Bruno Dey, 93 ans, était un garde SS en avril 1944 et avril 1945 du camp de Stutthof, situé à 40 km de la ville de Gdansk, aujourd'hui en Pologne.
Âgé de 17 ans au moment des faits, il est jugé à Hambourg depuis octobre pour complicité du meurtre de 5.230 prisonniers - 5.000 en "créant et maintenant des conditions qui mettent la vie en danger", 200 par gazage et 30 d'une balle dans la nuque.
"Il n'y a aucun doute" sur la culpabilité de l'accusé, qui a "agi intentionnellement", a estimé lundi le procureur Lars Mahnke, qui a requis une peine de trois ans de prison.
Ordre ou choix?
Le verdict sera rendu le 23 juillet.
Aujourd'hui boulanger à la retraite, poussé sur un fauteuil roulant par une infirmière, il cache depuis le début des audiences à l'automne son visage à l'épaisse moustache derrière une chemise cartonnée.
Depuis le début du procès, comme durant l'enquête, Bruno Dey n'a pas nié avoir été gardien mais il assure avoir été obligé d'y travailler.
"Je ne me sens en rien coupable pour ce qui s'est passé à l'époque", avait-il lancé le 20 mai lors d'une audience. "Je n'y ai en rien contribué autrement que par le fait d'être garde", s'était-il défendu.
Ses avocats affirment qu'il n'a pas rejoint volontairement les SS dans le camp mais y fut affecté car sa santé ne permettait pas de le mobiliser au front.
Mais pour le procureur, l'accusé a bien participé à un "génocide", à un "massacre organisé par l'État" auquel il avait le choix de se soustraire en "descendant de la tour, remettant son fusil et déclarant qu'il ne pouvait pas continuer".
"Il ne peut pas être fier d'avoir détourné le regard au moment décisif", a dénoncé le procureur, estimant que la justice devait "envoyer un signal d'avertissement clair à tout le monde, même 75 ans" après.
Créé en 1939, ce premier camp construit hors d'Allemagne a été peu à peu agrandi sous la responsabilité des SS.
Quelque 115.000 déportés y ont été emprisonnés, dont 65.000 ont perdu la vie, selon le Mémorial Yad Vashem.

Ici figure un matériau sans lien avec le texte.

(* ===== verification/CalcCommon.v ===== *)
(** * Fee and slippage arithmetic (sdk utils/calc/common.rs)

    Every trade goes through these four functions.  The fee functions work on
    [u128], the slippage functions on [u64]; all use unchecked arithmetic, so
    they are computations that panic or wrap on overflow depending on the
    build. *)

From S2P Require Import Prelude.

Section CalcCommon.
Context `{Build}.

(* sdk utils/calc/common.rs:26-29 ceil_div *)
Definition ceil_div (a b : Z) : exec Z :=
  let* s := add 128 a b in
  let* t := sub 128 s 1 in
  div t b.

(* sdk utils/calc/common.rs:12-15 compute_fee *)
Definition compute_fee (amount fee_basis_points : Z) : exec Z :=
  let* p := mul 128 amount fee_basis_points in
  ceil_div p 10000.

(* sdk utils/calc/common.rs:33-33 MAX_SLIPPAGE_BASIS_POINTS *)
Definition MAX_SLIPPAGE_BASIS_POINTS : Z := 9999.

(* sdk utils/calc/common.rs:51-59 calculate_with_slippage_buy *)
Definition calculate_with_slippage_buy (amount basis_points : Z) : exec Z :=
  let bps := if MAX_SLIPPAGE_BASIS_POINTS <? basis_points
             then MAX_SLIPPAGE_BASIS_POINTS else basis_points in
  let* p := mul 64 amount bps in
  let* q := div p 10000 in
  add 64 amount q.

(* sdk utils/calc/common.rs:73-80 calculate_with_slippage_sell *)
Definition calculate_with_slippage_sell (amount basis_points : Z) : exec Z :=
  let* d := div basis_points 10000 in
  if amount <=? d then Val 1
  else
    let* p := mul 64 amount basis_points in
    let* q := div p 10000 in
    sub 64 amount q.

(** ** Ceiling division *)

(** The mathematical ceiling of [a / b]. *)
Definition zceil (a b : Z) : Z := (a + b - 1) / b.

(** [zceil a b] is the least [q] with [a <= q * b]. *)
Lemma zceil_spec a b q : 0 < b → (zceil a b ≤ q ↔ a ≤ q * b).
Proof.
  intros Hb. unfold zceil. split; intros Hq.
  - pose proof (div_mul_floor (a + b - 1) b Hb). nia.
  - apply Z.lt_succ_r, Z.div_lt_upper_bound; [done|]. nia.
Qed.

Lemma zceil_ge a b : 0 < b → a ≤ zceil a b * b.
Proof. intros Hb. by apply zceil_spec. Qed.

Lemma zceil_lt a b : 0 < b → zceil a b * b < a + b.
Proof.
  intros Hb. unfold zceil. pose proof (div_mul_floor (a + b - 1) b Hb). nia.
Qed.

Lemma zceil_nonneg a b : 0 ≤ a → 0 < b → 0 ≤ zceil a b.
Proof. intros. apply Z.div_pos; lia. Qed.

Lemma zceil_mono a a' b : 0 < b → a ≤ a' → zceil a b ≤ zceil a' b.
Proof. intros Hb Ha. apply zceil_spec; [done|]. pose proof (zceil_ge a' b Hb). lia. Qed.

(** For an intermediate product of two [u64]s the [u128] arithmetic of the
    source is exact. *)
Lemma ceil_div_val a b :
  0 ≤ a ≤ u128_max - u64_max → 0 < b ≤ u64_max →
  ceil_div a b = Val (zceil a b).
Proof.
  intros Ha Hb. unfold ceil_div, zceil.
  do 2 exec_step. by rewrite div_ok by lia.
Qed.

Definition fee_of (amount bps : Z) : Z := zceil (amount * bps) 10000.

Lemma compute_fee_val amount bps :
  is_u64 amount → 0 ≤ bps ≤ 10000 → compute_fee amount bps = Val (fee_of amount bps).
Proof.
  intros Ha Hb. unfold compute_fee. exec_step.
  apply ceil_div_val; uint.
Qed.

Lemma fee_of_bounds amount bps :
  0 ≤ amount → 0 ≤ bps ≤ 10000 →
  0 ≤ fee_of amount bps ≤ amount ∧
  amount * bps ≤ 10000 * fee_of amount bps < amount * bps + 10000.
Proof.
  intros Ha Hb. unfold fee_of.
  pose proof (zceil_ge (amount * bps) 10000 ltac:(lia)).
  pose proof (zceil_lt (amount * bps) 10000 ltac:(lia)).
  pose proof (zceil_nonneg (amount * bps) 10000 ltac:(nia) ltac:(lia)).
  split; [|lia]. split; [done|]. apply zceil_spec; nia.
Qed.

Lemma fee_of_mono a a' bps : 0 ≤ bps → a ≤ a' → fee_of a bps ≤ fee_of a' bps.
Proof. intros. apply zceil_mono; nia. Qed.

(** ** Slippage *)

Definition clamp_bps (bps : Z) : Z := Z.min bps MAX_SLIPPAGE_BASIS_POINTS.

Lemma clamp_bps_code bps :
  (if MAX_SLIPPAGE_BASIS_POINTS <? bps then MAX_SLIPPAGE_BASIS_POINTS else bps)
  = clamp_bps bps.
Proof. unfold clamp_bps. cond; bool_hyps; lia. Qed.

Lemma slippage_buy_val amount bps :
  is_u64 amount → 0 ≤ bps →
  is_u64 (amount * clamp_bps bps) →
  is_u64 (amount + amount * clamp_bps bps / 10000) →
  calculate_with_slippage_buy amount bps = Val (amount + amount * clamp_bps bps / 10000).
Proof.
  intros Ha Hb Hm Hs. unfold calculate_with_slippage_buy. rewrite clamp_bps_code.
  do 2 exec_step. by apply add_ok.
Qed.

Lemma slippage_sell_val amount bps :
  is_u64 amount → 0 ≤ bps ≤ 10000 → bps / 10000 < amount →
  is_u64 (amount * bps) →
  calculate_with_slippage_sell amount bps = Val (amount - amount * bps / 10000).
Proof.
  intros Ha Hb Hg Hm. unfold calculate_with_slippage_sell.
  exec_step. rewrite (proj2 (Z.leb_gt _ _) Hg). do 2 exec_step.
  apply sub_ok. pose proof (mul_div_le amount bps 10000 ltac:(uint) ltac:(lia) ltac:(lia)).
  uint.
Qed.

Lemma slippage_sell_low amount bps :
  amount ≤ bps / 10000 → calculate_with_slippage_sell amount bps = Val 1.
Proof.
  intros Hle. unfold calculate_with_slippage_sell. exec_step.
  by rewrite (proj2 (Z.leb_le _ _) Hle).
Qed.

(** Buying never gives up tolerance: when the [u64] product
    [amount * bps] and the sum do not overflow, the amount the buyer allows
    is the amount plus the floor of the (clamped) percentage; it is at
    least the amount and, since the tolerance is clamped to 99.99%, less
    than twice a non-zero amount. *)
Theorem slippage_buy_bounds amount bps :
  is_u64 amount → is_u64 bps →
  is_u64 (2 * amount) → is_u64 (amount * clamp_bps bps) →
  ∃ r, calculate_with_slippage_buy amount bps = Val r
     ∧ amount ≤ r ∧ (0 < amount → r < 2 * amount)
     ∧ amount * (10000 + clamp_bps bps) - 10000 < 10000 * r
                                         ≤ amount * (10000 + clamp_bps bps).
Proof.
  intros Ha Hb H2 Hm.
  assert (Hc : 0 ≤ clamp_bps bps ≤ 9999)
    by (unfold clamp_bps, MAX_SLIPPAGE_BASIS_POINTS; uint).
  pose proof (div_mul_floor (amount * clamp_bps bps) 10000 ltac:(lia)).
  pose proof (mul_div_le amount (clamp_bps bps) 10000 ltac:(uint) ltac:(lia) ltac:(lia)).
  eexists. split; [apply slippage_buy_val; uint|].
  split; [lia|]. split; [|lia]. intros Hpos. nia.
Qed.

(** Selling: the minimum accepted is the amount less the floor of the
    percentage, hence between 0 and the amount, and it is positive for every
    tolerance below 100%; the zero amount is the exception, where the code
    asks for 1, more than there is. *)
Theorem slippage_sell_bounds amount bps :
  is_u64 amount → 0 ≤ bps ≤ 10000 → is_u64 (amount * bps) →
  ∃ r, calculate_with_slippage_sell amount bps = Val r
     ∧ (amount = 0 → r = 1)
     ∧ (0 < amount → 0 ≤ r ≤ amount)
     ∧ (0 < amount → bps < 10000 → 0 < r)
     ∧ (1 < amount → 10000 * r < amount * (10000 - bps) + 10000
                     ∧ amount * (10000 - bps) ≤ 10000 * r).
Proof.
  intros Ha Hb Hm. destruct (Z.leb_spec amount (bps / 10000)) as [Hle|Hgt].
  - assert (bps / 10000 ≤ 1) by (apply Z.div_le_upper_bound; lia).
    exists 1. rewrite slippage_sell_low by done. repeat split; lia.
  - assert (0 ≤ bps / 10000) by (apply Z.div_pos; lia).
    pose proof (div_mul_floor (amount * bps) 10000 ltac:(lia)).
    pose proof (mul_div_le amount bps 10000 ltac:(lia) ltac:(lia) ltac:(lia)).
    eexists. split; [by apply slippage_sell_val|].
    repeat split; intros; try lia. nia.
Qed.
End CalcCommon.

#[export] Hint Resolve zceil_nonneg : rust.


Lemma slippage_buy_bounds_witness :
  ∃ r, @calculate_with_slippage_buy debug 1000000000 500 = Val r
     ∧ 1000000000 ≤ r ∧ (0 < 1000000000 → r < 2 * 1000000000)
     ∧ 1000000000 * (10000 + clamp_bps 500) - 10000 < 10000 * r
                                         ≤ 1000000000 * (10000 + clamp_bps 500).
Proof. apply (@slippage_buy_bounds debug 1000000000 500); concrete. Defined.

Lemma slippage_sell_bounds_witness :
  ∃ r, @calculate_with_slippage_sell debug 5000 10000 = Val r
     ∧ (5000 = 0 → r = 1)
     ∧ (0 < 5000 → 0 ≤ r ≤ 5000)
     ∧ (0 < 5000 → 10000 < 10000 → 0 < r)
     ∧ (1 < 5000 → 10000 * r < 5000 * (10000 - 10000) + 10000
                   ∧ 5000 * (10000 - 10000) ≤ 10000 * r).
Proof. apply (@slippage_sell_bounds debug 5000 10000); concrete. Defined.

A partir de 1944, il a compté de nombreux Juifs, essentiellement des femmes des pays baltes et de Pologne transférées d'autres camps, dont Auschwitz.
Le site, où les conditions de vie étaient épouvantables et qui comportait une chambre à gaz, comptait environ 3.000 gardes SS et auxiliaires ukrainiens.
Les exécutions y étaient fréquentes et le camp était conçu de façon à ce que "personne ne puisse s'en sortir". Même les charges de travail étaient destinées in fine à "anéantir", selon le procureur général, "personne n'était censé survivre à Stutthof".
L'accusation juge que l'accusé a été un rouage essentiel de la "solution finale" nazie visant les Juifs.
Sévérité tardive
Ces dernières années, l'Allemagne a jugé et condamné plusieurs anciens SS pour complicité de meurtre, illustrant la sévérité tardive de sa justice, accusée d'avoir longtemps fermé les yeux.
Parquets et tribunaux allemands ont élargi aux gardiens de camps le chef d'accusation de complicité de meurtre, auparavant réservé aux personnes qui occupaient des postes élevés dans la hiérarchie nazie ou directement impliquées.
Aucun de ces condamnés n'est cependant allé jusqu'ici en prison, en raison de leur état de santé.
Le cas le plus emblématique fut la procédure engagée contre John Demjanjuk. Ancien gardien du camp d'extermination de Sobibor, il écopa en 2011 d'une peine de cinq ans de prison. Il mourut en 2012 avant son procès en appel.
Il y a encore une vingtaine d'affaires de ce type en cours d'instruction dont une dizaine concernent le seul camp de Sachsenhausen.